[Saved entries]
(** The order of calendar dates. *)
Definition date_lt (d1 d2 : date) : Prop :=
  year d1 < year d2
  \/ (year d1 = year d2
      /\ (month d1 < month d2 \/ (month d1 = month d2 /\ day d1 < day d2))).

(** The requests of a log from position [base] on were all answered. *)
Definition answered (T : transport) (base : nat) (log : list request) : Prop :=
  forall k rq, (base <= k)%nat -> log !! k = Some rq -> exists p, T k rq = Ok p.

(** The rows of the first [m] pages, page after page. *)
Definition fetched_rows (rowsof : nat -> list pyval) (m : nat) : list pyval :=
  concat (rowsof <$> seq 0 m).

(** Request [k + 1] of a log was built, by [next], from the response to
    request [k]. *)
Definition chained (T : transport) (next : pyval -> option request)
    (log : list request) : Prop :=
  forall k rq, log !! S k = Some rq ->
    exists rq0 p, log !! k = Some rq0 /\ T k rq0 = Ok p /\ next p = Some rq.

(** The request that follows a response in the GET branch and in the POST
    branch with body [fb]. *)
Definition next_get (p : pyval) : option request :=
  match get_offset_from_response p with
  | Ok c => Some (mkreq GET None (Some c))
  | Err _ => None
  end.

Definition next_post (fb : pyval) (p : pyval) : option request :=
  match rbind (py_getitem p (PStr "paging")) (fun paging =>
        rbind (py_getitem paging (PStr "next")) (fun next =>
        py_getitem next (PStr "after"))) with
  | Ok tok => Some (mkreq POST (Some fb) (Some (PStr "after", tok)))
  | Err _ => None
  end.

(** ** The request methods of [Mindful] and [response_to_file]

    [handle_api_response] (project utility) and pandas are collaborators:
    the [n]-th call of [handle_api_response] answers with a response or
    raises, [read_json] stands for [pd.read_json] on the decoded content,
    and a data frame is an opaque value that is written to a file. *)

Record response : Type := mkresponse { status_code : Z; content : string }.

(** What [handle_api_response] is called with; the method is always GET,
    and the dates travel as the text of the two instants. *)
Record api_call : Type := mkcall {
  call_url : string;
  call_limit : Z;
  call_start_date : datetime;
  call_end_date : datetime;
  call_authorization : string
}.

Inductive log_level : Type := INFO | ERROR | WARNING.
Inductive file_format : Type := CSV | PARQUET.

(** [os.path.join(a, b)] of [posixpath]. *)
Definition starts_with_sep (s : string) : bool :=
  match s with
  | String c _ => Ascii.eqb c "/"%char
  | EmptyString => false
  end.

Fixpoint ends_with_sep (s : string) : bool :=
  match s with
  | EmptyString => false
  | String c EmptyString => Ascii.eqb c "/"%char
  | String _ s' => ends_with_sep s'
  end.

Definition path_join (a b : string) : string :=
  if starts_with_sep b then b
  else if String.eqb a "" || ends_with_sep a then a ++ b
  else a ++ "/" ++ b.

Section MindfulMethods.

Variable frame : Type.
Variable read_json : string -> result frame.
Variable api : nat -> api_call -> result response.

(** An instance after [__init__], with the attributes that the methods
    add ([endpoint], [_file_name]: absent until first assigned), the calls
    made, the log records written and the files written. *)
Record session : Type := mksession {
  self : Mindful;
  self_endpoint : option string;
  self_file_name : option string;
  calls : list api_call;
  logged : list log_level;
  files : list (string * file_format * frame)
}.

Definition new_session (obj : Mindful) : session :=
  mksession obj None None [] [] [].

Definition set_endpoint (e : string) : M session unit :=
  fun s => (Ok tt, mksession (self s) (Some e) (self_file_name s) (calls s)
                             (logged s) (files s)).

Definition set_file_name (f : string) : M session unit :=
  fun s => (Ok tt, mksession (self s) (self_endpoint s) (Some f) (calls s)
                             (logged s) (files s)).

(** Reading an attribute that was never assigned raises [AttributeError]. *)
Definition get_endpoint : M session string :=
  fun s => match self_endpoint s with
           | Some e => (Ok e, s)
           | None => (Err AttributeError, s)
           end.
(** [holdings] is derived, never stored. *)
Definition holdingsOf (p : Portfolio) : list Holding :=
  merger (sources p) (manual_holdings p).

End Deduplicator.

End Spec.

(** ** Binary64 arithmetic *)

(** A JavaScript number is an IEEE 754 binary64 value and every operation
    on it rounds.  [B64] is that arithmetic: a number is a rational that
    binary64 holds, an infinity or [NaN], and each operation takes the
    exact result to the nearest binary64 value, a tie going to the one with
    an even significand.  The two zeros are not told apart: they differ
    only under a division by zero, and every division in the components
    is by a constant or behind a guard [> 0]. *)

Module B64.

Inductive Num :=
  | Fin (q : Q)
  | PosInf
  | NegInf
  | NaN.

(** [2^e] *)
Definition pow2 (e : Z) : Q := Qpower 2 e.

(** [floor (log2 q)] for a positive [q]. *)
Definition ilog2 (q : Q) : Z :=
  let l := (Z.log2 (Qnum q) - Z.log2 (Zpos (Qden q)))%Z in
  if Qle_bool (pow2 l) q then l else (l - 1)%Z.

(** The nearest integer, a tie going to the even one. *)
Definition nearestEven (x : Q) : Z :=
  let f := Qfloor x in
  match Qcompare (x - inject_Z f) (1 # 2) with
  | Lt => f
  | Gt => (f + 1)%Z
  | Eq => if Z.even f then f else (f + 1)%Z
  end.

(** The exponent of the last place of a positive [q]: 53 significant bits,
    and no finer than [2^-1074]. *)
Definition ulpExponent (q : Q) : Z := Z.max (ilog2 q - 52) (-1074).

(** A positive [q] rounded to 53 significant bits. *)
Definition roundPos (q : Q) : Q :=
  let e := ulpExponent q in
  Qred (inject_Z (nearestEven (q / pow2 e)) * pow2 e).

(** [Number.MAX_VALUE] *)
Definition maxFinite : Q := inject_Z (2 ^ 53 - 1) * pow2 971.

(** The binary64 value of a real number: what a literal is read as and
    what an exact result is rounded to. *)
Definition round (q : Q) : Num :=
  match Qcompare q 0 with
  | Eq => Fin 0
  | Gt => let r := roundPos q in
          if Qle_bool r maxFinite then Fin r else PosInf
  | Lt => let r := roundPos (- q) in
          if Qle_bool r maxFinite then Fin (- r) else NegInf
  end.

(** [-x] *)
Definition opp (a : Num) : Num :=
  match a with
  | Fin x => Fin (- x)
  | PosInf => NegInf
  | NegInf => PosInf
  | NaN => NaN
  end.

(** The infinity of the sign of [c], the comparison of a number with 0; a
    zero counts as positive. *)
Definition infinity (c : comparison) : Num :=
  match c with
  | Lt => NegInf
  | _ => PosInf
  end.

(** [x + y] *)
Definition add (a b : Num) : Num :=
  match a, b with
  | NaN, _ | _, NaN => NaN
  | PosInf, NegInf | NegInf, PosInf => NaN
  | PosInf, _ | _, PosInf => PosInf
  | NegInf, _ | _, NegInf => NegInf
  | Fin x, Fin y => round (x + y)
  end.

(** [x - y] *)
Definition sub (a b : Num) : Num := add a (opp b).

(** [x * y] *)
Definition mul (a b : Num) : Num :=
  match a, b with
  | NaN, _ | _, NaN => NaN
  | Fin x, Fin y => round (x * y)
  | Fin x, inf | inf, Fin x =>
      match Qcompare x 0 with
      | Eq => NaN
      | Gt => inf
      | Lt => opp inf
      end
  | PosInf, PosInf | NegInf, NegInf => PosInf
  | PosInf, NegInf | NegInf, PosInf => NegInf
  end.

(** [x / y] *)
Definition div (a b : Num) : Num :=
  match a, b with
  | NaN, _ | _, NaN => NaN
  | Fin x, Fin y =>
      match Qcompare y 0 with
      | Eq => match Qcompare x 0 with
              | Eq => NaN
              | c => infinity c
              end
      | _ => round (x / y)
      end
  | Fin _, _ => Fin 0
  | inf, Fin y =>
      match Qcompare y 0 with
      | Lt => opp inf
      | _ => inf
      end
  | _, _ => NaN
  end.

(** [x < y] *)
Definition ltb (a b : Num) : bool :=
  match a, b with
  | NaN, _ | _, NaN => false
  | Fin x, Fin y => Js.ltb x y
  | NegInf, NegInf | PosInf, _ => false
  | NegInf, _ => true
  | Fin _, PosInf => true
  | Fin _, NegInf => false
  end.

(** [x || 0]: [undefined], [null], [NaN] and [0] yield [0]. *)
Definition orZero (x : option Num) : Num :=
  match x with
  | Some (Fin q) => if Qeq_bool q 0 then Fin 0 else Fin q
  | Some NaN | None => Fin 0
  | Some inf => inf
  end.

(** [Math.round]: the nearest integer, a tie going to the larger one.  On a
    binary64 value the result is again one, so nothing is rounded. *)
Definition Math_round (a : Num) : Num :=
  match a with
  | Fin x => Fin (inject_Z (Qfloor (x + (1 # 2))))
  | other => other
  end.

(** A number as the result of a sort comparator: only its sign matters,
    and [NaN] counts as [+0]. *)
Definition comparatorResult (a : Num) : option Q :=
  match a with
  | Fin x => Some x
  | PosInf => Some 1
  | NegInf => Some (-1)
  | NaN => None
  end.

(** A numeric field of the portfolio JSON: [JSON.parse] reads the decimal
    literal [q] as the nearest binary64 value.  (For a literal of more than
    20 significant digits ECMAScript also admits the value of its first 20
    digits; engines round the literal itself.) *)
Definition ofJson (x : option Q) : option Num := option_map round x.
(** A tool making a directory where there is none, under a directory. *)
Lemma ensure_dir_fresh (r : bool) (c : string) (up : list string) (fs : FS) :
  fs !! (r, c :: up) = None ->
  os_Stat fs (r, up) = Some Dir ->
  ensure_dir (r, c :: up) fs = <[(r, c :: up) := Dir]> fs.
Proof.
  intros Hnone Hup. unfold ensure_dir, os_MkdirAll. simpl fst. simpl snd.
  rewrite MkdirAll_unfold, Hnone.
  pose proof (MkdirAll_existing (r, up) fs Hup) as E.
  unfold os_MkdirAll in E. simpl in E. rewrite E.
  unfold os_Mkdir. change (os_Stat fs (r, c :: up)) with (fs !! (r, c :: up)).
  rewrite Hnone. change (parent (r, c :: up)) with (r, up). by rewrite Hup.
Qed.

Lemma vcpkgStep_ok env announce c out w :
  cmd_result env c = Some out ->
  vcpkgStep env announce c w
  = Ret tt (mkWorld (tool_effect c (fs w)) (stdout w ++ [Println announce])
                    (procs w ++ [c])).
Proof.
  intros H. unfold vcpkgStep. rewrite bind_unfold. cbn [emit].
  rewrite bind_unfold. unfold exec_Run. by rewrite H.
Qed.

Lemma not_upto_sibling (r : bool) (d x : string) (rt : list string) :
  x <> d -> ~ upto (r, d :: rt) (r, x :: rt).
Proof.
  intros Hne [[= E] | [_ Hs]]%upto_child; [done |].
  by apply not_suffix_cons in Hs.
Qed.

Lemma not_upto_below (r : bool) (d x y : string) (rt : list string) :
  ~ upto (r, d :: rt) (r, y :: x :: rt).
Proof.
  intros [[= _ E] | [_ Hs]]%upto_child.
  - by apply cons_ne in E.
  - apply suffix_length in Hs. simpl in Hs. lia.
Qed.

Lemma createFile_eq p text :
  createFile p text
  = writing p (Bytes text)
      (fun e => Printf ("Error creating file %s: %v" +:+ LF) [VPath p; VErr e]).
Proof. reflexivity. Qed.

→ **What you have to do**
Lines of the data above that include the string "maxFinite" must each be copied.

→ **Response to this exercise**
Definition maxFinite : Q := inject_Z (2 ^ 53 - 1) * pow2 971.
          if Qle_bool r maxFinite then Fin r else PosInf
          if Qle_bool r maxFinite then Fin (- r) else NegInf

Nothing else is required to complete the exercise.